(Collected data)
··········
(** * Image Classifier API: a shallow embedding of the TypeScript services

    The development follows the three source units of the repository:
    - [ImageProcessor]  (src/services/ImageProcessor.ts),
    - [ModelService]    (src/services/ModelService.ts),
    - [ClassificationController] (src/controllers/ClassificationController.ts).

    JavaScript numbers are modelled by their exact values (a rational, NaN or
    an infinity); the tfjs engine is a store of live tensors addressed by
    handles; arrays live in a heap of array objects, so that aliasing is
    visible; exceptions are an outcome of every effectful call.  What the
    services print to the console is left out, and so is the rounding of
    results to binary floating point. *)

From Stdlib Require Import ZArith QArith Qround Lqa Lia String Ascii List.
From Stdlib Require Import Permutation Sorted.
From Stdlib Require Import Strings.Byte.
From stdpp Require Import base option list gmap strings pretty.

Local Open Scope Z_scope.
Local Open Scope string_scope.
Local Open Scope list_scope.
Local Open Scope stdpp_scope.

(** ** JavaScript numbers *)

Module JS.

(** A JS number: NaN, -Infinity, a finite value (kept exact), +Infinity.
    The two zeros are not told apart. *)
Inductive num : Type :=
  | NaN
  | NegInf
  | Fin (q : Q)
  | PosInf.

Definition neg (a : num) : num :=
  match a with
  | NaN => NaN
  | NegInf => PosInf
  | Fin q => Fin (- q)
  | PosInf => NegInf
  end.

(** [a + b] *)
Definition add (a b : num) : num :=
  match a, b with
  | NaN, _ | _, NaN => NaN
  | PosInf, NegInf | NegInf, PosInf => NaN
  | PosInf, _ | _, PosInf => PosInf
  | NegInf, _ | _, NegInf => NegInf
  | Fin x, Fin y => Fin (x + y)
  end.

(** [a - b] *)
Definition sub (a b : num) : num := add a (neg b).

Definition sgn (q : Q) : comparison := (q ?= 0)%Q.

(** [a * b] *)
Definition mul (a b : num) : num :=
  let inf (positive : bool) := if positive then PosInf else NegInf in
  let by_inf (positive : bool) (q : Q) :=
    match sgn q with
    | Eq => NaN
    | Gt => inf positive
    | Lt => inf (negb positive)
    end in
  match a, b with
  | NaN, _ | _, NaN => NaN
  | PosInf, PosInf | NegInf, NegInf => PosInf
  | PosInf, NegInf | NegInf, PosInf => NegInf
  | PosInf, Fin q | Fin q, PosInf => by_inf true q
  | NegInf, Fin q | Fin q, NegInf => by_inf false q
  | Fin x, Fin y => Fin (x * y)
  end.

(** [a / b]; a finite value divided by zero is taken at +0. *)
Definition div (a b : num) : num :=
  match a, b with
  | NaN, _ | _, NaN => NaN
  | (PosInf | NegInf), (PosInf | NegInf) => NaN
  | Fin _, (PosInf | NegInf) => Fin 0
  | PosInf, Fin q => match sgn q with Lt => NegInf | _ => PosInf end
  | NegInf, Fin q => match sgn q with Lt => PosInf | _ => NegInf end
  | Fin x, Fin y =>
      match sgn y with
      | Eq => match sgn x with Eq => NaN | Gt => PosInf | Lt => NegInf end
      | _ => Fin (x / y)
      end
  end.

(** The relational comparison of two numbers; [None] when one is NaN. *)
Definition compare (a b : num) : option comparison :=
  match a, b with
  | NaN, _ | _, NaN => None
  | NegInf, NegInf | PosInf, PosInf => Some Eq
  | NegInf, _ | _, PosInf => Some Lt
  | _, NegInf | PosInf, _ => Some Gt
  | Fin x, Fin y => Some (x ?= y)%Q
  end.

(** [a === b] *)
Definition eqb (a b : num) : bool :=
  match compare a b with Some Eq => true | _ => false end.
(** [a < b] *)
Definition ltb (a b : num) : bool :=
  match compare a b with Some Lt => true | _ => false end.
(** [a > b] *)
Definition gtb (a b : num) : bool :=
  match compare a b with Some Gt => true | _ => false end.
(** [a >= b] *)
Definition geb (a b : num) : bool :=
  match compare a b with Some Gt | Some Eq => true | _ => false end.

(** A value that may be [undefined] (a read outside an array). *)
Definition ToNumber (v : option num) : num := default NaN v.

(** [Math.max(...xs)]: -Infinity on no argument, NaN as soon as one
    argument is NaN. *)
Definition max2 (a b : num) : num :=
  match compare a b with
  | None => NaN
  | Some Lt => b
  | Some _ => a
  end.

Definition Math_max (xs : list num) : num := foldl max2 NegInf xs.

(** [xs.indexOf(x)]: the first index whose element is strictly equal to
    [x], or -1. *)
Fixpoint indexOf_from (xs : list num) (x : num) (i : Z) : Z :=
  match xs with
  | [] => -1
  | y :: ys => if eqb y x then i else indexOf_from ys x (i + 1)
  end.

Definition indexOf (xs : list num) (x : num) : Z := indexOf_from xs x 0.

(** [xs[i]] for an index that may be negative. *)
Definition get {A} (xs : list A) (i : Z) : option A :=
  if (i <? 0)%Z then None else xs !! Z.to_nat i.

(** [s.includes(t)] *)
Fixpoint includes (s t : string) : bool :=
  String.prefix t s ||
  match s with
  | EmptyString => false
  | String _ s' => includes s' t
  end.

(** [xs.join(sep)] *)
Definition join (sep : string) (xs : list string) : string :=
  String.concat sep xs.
··········
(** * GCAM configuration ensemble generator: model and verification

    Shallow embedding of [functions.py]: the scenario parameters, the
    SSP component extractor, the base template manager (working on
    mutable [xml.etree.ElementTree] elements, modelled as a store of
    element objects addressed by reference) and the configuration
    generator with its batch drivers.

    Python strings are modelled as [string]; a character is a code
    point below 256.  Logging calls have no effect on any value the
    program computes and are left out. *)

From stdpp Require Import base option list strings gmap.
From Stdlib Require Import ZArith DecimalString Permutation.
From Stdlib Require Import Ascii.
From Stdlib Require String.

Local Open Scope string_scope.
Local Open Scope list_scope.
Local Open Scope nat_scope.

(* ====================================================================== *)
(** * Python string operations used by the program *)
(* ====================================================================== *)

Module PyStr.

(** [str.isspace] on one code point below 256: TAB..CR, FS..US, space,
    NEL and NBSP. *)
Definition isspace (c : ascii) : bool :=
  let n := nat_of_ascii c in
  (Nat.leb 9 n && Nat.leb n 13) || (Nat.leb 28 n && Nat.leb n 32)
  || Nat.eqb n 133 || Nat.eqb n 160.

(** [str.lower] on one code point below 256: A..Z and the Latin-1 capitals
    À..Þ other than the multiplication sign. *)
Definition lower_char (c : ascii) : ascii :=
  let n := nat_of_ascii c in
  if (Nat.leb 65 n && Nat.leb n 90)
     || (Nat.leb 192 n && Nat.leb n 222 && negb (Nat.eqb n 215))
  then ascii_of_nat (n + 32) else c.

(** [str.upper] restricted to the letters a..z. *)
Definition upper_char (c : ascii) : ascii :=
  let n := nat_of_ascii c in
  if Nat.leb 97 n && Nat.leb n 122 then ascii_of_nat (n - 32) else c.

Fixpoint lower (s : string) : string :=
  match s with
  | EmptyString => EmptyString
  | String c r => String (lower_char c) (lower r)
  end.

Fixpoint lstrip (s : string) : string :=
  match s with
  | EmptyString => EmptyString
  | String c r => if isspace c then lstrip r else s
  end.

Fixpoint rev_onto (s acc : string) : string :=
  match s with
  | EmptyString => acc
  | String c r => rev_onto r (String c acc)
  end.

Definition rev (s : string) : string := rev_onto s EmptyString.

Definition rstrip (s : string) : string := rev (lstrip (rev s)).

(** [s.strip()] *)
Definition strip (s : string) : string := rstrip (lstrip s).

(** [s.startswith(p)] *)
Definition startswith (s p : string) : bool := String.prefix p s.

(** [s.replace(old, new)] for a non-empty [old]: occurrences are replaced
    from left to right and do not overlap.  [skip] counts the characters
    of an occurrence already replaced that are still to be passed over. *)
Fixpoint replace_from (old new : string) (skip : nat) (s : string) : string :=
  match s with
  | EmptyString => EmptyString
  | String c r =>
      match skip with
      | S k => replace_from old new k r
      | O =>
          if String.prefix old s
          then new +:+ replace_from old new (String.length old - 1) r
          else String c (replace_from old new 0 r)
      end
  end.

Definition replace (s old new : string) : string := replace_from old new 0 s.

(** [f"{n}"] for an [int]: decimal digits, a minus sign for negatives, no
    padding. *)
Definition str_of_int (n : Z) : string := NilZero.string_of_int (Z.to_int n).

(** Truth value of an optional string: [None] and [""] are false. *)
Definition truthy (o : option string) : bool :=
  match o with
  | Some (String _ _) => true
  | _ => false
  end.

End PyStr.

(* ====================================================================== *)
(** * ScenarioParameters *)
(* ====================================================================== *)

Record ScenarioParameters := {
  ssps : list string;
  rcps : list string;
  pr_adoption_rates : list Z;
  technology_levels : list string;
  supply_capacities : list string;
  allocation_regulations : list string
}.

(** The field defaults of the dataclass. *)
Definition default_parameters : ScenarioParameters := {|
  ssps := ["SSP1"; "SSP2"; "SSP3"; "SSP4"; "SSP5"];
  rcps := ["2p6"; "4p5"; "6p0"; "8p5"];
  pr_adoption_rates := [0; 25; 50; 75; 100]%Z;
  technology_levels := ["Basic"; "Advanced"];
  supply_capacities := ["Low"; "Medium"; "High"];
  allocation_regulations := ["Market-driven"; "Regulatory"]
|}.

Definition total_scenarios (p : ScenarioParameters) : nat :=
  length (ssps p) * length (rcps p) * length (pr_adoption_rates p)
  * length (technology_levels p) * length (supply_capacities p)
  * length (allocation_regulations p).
··········
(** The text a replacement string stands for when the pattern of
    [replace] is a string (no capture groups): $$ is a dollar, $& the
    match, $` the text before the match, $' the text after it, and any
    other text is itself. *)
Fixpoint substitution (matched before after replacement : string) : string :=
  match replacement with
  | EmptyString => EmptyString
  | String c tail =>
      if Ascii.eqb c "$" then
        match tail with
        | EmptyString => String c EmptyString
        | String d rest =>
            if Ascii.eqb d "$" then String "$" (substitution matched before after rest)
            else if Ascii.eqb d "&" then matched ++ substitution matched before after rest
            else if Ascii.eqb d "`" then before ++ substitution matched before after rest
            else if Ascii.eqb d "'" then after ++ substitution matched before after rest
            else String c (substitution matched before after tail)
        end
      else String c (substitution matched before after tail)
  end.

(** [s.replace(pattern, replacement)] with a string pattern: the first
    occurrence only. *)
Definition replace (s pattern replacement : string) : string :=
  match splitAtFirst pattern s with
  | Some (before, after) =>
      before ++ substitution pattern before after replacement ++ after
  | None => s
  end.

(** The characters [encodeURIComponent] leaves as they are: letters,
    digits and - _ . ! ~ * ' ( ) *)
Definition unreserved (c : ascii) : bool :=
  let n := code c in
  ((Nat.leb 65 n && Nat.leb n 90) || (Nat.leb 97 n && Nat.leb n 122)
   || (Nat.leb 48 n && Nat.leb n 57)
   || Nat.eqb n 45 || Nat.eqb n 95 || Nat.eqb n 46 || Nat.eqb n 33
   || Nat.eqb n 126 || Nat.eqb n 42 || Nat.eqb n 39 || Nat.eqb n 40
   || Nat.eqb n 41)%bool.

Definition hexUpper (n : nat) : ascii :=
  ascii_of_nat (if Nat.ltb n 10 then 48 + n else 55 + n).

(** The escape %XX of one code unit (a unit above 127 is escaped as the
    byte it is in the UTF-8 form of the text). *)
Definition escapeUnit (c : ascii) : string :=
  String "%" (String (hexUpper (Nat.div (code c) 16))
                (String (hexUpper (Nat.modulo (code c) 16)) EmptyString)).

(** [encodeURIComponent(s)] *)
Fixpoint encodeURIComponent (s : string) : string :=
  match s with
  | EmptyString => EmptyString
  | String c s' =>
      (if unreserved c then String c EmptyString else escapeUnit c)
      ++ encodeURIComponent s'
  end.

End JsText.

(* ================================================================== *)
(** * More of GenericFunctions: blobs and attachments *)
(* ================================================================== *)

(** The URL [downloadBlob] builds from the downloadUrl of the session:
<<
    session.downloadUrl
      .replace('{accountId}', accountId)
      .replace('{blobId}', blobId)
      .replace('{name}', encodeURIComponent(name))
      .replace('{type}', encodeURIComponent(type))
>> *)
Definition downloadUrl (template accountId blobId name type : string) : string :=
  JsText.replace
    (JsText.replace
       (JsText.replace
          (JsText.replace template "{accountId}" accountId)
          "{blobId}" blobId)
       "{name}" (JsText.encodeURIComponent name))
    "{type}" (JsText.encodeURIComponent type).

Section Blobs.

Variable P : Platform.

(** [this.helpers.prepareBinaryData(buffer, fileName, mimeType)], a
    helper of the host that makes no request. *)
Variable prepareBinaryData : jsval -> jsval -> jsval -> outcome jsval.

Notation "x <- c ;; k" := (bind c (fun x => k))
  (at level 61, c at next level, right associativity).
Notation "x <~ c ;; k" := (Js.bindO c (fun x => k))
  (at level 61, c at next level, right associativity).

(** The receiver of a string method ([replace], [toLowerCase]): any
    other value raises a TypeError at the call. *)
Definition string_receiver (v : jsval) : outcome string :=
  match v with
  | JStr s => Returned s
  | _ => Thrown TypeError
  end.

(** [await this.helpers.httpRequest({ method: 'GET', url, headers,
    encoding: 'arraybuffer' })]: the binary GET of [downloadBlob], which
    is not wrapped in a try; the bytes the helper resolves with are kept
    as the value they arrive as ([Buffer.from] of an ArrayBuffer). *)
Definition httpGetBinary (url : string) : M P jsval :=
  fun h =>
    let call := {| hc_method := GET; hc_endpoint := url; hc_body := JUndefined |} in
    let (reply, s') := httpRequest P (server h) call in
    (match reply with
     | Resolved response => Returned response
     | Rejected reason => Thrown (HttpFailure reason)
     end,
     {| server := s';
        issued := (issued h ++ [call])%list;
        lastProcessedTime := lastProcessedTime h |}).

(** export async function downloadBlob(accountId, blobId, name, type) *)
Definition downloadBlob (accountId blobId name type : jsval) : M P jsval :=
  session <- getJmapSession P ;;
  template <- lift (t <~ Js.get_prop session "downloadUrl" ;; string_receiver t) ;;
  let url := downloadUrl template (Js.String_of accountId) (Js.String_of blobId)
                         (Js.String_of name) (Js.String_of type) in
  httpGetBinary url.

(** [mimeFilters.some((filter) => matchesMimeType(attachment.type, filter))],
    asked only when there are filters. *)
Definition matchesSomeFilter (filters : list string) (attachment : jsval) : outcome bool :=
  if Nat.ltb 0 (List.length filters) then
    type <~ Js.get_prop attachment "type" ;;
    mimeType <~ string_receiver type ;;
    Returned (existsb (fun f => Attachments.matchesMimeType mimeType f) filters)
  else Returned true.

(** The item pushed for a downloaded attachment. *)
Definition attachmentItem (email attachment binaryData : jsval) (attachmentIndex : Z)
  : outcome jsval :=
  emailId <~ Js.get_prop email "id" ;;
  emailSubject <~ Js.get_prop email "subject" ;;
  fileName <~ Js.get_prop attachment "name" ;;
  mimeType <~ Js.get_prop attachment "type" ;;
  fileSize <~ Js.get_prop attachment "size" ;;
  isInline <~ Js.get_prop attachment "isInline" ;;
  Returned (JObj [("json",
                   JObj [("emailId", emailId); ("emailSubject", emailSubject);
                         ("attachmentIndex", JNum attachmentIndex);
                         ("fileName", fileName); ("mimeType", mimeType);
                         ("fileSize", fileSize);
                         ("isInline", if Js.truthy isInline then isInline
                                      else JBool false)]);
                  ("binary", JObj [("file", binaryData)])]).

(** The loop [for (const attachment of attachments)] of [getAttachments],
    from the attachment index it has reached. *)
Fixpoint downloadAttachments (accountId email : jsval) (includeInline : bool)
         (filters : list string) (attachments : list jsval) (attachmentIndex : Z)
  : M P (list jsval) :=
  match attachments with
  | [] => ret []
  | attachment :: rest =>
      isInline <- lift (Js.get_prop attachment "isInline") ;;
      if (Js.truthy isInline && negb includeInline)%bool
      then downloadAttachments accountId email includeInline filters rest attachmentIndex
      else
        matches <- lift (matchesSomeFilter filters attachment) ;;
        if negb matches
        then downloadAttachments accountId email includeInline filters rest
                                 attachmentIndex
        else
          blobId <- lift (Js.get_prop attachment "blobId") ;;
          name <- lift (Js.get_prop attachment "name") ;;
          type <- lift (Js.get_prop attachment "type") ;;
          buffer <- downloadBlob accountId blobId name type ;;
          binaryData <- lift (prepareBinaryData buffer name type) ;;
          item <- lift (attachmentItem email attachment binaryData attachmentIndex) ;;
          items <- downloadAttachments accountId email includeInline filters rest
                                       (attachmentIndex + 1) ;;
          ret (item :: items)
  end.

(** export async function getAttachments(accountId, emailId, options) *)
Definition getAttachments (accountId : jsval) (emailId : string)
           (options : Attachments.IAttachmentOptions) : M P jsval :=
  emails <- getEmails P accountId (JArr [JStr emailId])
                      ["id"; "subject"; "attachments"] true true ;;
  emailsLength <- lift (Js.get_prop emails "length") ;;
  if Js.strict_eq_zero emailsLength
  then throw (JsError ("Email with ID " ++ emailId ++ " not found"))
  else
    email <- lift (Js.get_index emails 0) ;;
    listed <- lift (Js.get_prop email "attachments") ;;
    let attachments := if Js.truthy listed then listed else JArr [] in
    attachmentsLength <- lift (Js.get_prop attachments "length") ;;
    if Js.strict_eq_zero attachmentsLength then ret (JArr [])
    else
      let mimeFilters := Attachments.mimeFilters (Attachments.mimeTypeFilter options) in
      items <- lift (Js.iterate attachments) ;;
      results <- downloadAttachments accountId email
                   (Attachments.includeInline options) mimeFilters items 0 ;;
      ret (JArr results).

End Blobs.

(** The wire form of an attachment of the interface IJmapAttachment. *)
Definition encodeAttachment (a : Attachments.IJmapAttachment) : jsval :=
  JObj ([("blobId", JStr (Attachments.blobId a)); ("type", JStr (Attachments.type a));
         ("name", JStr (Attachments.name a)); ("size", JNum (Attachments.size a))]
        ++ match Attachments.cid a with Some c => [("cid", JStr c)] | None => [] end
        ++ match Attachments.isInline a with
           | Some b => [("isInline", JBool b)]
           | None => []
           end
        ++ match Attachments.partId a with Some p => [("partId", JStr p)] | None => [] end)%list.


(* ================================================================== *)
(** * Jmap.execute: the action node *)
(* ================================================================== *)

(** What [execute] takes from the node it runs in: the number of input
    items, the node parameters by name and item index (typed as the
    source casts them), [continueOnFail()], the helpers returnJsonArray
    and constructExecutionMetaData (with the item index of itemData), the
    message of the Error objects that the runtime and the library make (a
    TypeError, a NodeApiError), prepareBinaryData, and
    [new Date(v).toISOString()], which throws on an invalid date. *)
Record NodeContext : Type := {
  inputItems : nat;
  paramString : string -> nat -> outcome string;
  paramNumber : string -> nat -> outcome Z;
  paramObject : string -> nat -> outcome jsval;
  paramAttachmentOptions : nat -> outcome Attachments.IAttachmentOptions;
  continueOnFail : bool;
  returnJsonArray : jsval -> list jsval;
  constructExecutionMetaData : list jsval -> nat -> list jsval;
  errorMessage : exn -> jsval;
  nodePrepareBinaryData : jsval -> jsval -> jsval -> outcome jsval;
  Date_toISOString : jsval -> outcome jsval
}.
··········
**WHAT IS BEING ASKED:**
Look above for the line with "matched ++ substitution matched before after rest" and the line with "occurrence only. *)", and reproduce exactly those two lines plus every line between, nothing more.

**TASK OUTPUT:**
            else if Ascii.eqb d "&" then matched ++ substitution matched before after rest
            else if Ascii.eqb d "`" then before ++ substitution matched before after rest
            else if Ascii.eqb d "'" then after ++ substitution matched before after rest
            else String c (substitution matched before after tail)
        end
      else String c (substitution matched before after tail)
  end.

(** [s.replace(pattern, replacement)] with a string pattern: the first
    occurrence only. *)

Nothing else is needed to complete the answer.